The Civil Guard draws another conclusion from the intervention of his mother’s calls. Supposedly, S. E. L. was also aware “of the irregular situation of these workers because she also works and is hired” by the family business. In addition, in some of the telephone ‘pricks’, the interlocutors refer to her “as the person in charge of Lugo”. As this newspaper has published, her mother allegedly maneuvered so that the clients who contacted her requesting the services of caregivers for the elderly or dependents would not know that the girls were in an irregular situation.
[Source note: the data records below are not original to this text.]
(* ===== verification/QueueSpec.v ===== *)
(** * The readiness queue: reference counts and readiness words

    [inv] ties the data nodes of a queue to the words and the reference counts
    of all nodes: a live node is in the queue exactly when its queued flag is
    set, and is counted once for each handle and once by the queue until a
    poll releases it. *)
From S2P Require Import Prelude EventSet ReadinessState Awakener Duration Selector.
From S2P Require Import ReadinessQueue QueueInv.

Section QueueSpec.
Context {J : Type} (null_job : J) (grow : N → N) {P : Type} {PO : PipeOps P}.
#[local] Abbreviation Node := (ReadinessNode (J:=J)).
#[local] Abbreviation W := (World (J:=J) (P:=P)).
#[local] Abbreviation Q := (ReadinessQueueInner (P:=P)).
Implicit Types (w : W) (q : qid) (p : ptr) (l d : list ptr) (n : Node) (x : Q).
Implicit Types (C : gmap ptr Node) (refs : ptr → N).

(** ** The invariant *)

Definition queued n : bool := RS.is_queued (n_state n).
Definition dropped n : bool := RS.is_dropped (n_state n).

(** [here]: the node is in the queue [q]; [r]: the number of its handles. *)
Record node_ok q (here : bool) (r : N) n : Prop := {
  no_word : wf_word (n_state n);
  no_lock : n_update_lock n = false;
  no_refs : r <= 2 ^ 63;
  no_free : n_readiness_queue n = None →
    here = false ∧ 0 < r ∧ n_ref_count n = r ∧ RS.interest (n_state n) = Ready.empty ∧
    (queued n = true → dropped n = true);
  no_owned : n_readiness_queue n = Some q →
    n_ref_count n = r + (if dropped n && negb here then 0 else 1) ∧
    0 < n_ref_count n ∧
    (if dropped n then queued n = true else 0 < r ∧ queued n = here);
}.

Definition held q : ptr * Node → Prop := λ pn, n_readiness_queue pn.2 = Some q.
#[global] Instance held_dec q : ∀ pn, Decision (held q pn).
Proof. intros pn. unfold held. apply _. Defined.

Record inv w q x (st : stub) d refs : Prop := {
  iv_queue : queue_ok w q x st d;
  iv_markers : ∀ p n, contents w !! p = Some n → p ∈ markers x → n_readiness_queue n = None;
  iv_nodes : ∀ p n, contents w !! p = Some n → p ∉ markers x →
    node_ok q (bool_decide (p ∈ d)) (refs p) n;
  iv_data : ∀ p, p ∈ d → ∃ n, contents w !! p = Some n ∧ n_readiness_queue n = Some q;
  iv_handles : ∀ p, 0 < refs p → p ∉ markers x ∧ is_Some (contents w !! p);
  iv_strong : q_strong x = 1 + N.of_nat (size (filter (held q) (contents w)));
  iv_bound : q_strong x < 2 ^ 64;
}.

(** ** Stores into one node *)

Lemma contents_set w p n' Qs :
  contents (P:=P) (mkWorld (<[p := n']> (w_nodes w)) Qs) = <[p := strip n']> (contents w).
Proof. apply fmap_insert. Qed.

Lemma contents_delete w p Qs :
  contents (P:=P) (mkWorld (delete p (w_nodes w)) Qs) = delete p (contents w).
Proof. apply fmap_delete. Qed.

Lemma queue_ok_set w q x st d p n n' :
  queue_ok w q x st d → w_nodes w !! p = Some n → n_next_readiness n' = n_next_readiness n →
  queue_ok (mkWorld (<[p := n']> (w_nodes w)) (w_queues w)) q x st d.
Proof.
  intros [[Hx Hc Ht Hh Hnd] Hm Hl Hd] Ep En. split; try done.
  - split; try done. by eapply chain_insert_same.
  - intros y Hy. cbn. destruct (decide (y = p)) as [->|]; [rewrite lookup_insert_eq; eauto|].
    rewrite lookup_insert_ne by done. by apply Hl.
Qed.

Lemma queue_ok_free w q x st d p :
  queue_ok w q x st d → p ∉ d → p ∉ markers x →
  queue_ok (mkWorld (delete p (w_nodes w)) (w_queues w)) q x st d.
Proof.
  intros [[Hx Hc Ht Hh Hnd] Hm Hl Hd] Hpd Hpm. split; try done.
  - split; try done. eapply chain_ext; [|exact Hc]. intros y Hy. cbn.
    rewrite lookup_delete_ne; [done|]. intros ->.
    by apply elem_of_app in Hy as [?%stub_markers|?].
  - intros y Hy. cbn. rewrite lookup_delete_ne; [by apply Hl|]. by intros ->.
Qed.

Lemma queue_ok_strong w q x st d v :
  queue_ok w q x st d →
  queue_ok (mkWorld (w_nodes w) (<[q := with_strong v x]> (w_queues w))) q (with_strong v x) st d.
Proof.
  intros [[Hx Hc Ht Hh Hnd] Hm Hl Hd]. split; try done. split; try done.
  cbn. by rewrite lookup_insert_eq.
Qed.

Lemma size_held_delete q C p n :
  C !! p = Some n →
  size (filter (held q) C) =
    ((if decide (n_readiness_queue n = Some q) then 1 else 0) +
     size (filter (held q) (delete p C)))%nat.
Proof.
  intros E. rewrite <- (insert_delete_id C p n E) at 1. destruct (decide _) as [Hh|Hh].
  - rewrite map_filter_insert_True by done. apply map_size_insert_None.
    apply map_lookup_filter_None_2. left. apply lookup_delete_eq.
  - rewrite map_filter_insert_False by done. by rewrite delete_delete_eq.
Qed.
It is because of this irregular situation that Montserrat L. –almost always through her collaborators– paid her ’employees’ in black and in envelopes. In addition to her daughter, the owner of the company had three other accomplices, including the worker at a bar in Lugo, whom the Montserrat L. company had had on its payroll for a few months some time before. In this sense, the telephone interventions – carried out at the end of 2019 – detected that T.P.M., who already worked in this Lugo restaurant, “is mentioned in numerous conversations.” And it is that, according to the Civil Guard, “she participates and distributes the envelopes, making use of the establishment” where she works and being, she too, “aware of the irregular situation of the workers hired by Montserrat.”
The owner of the company had two other collaborators, according to the Civil Guard. In total, the Court of Instruction number 3 of Lugo maintains five people investigated for a crime of labor exploitation. The exact number of victims is unknown, but could be around seventy.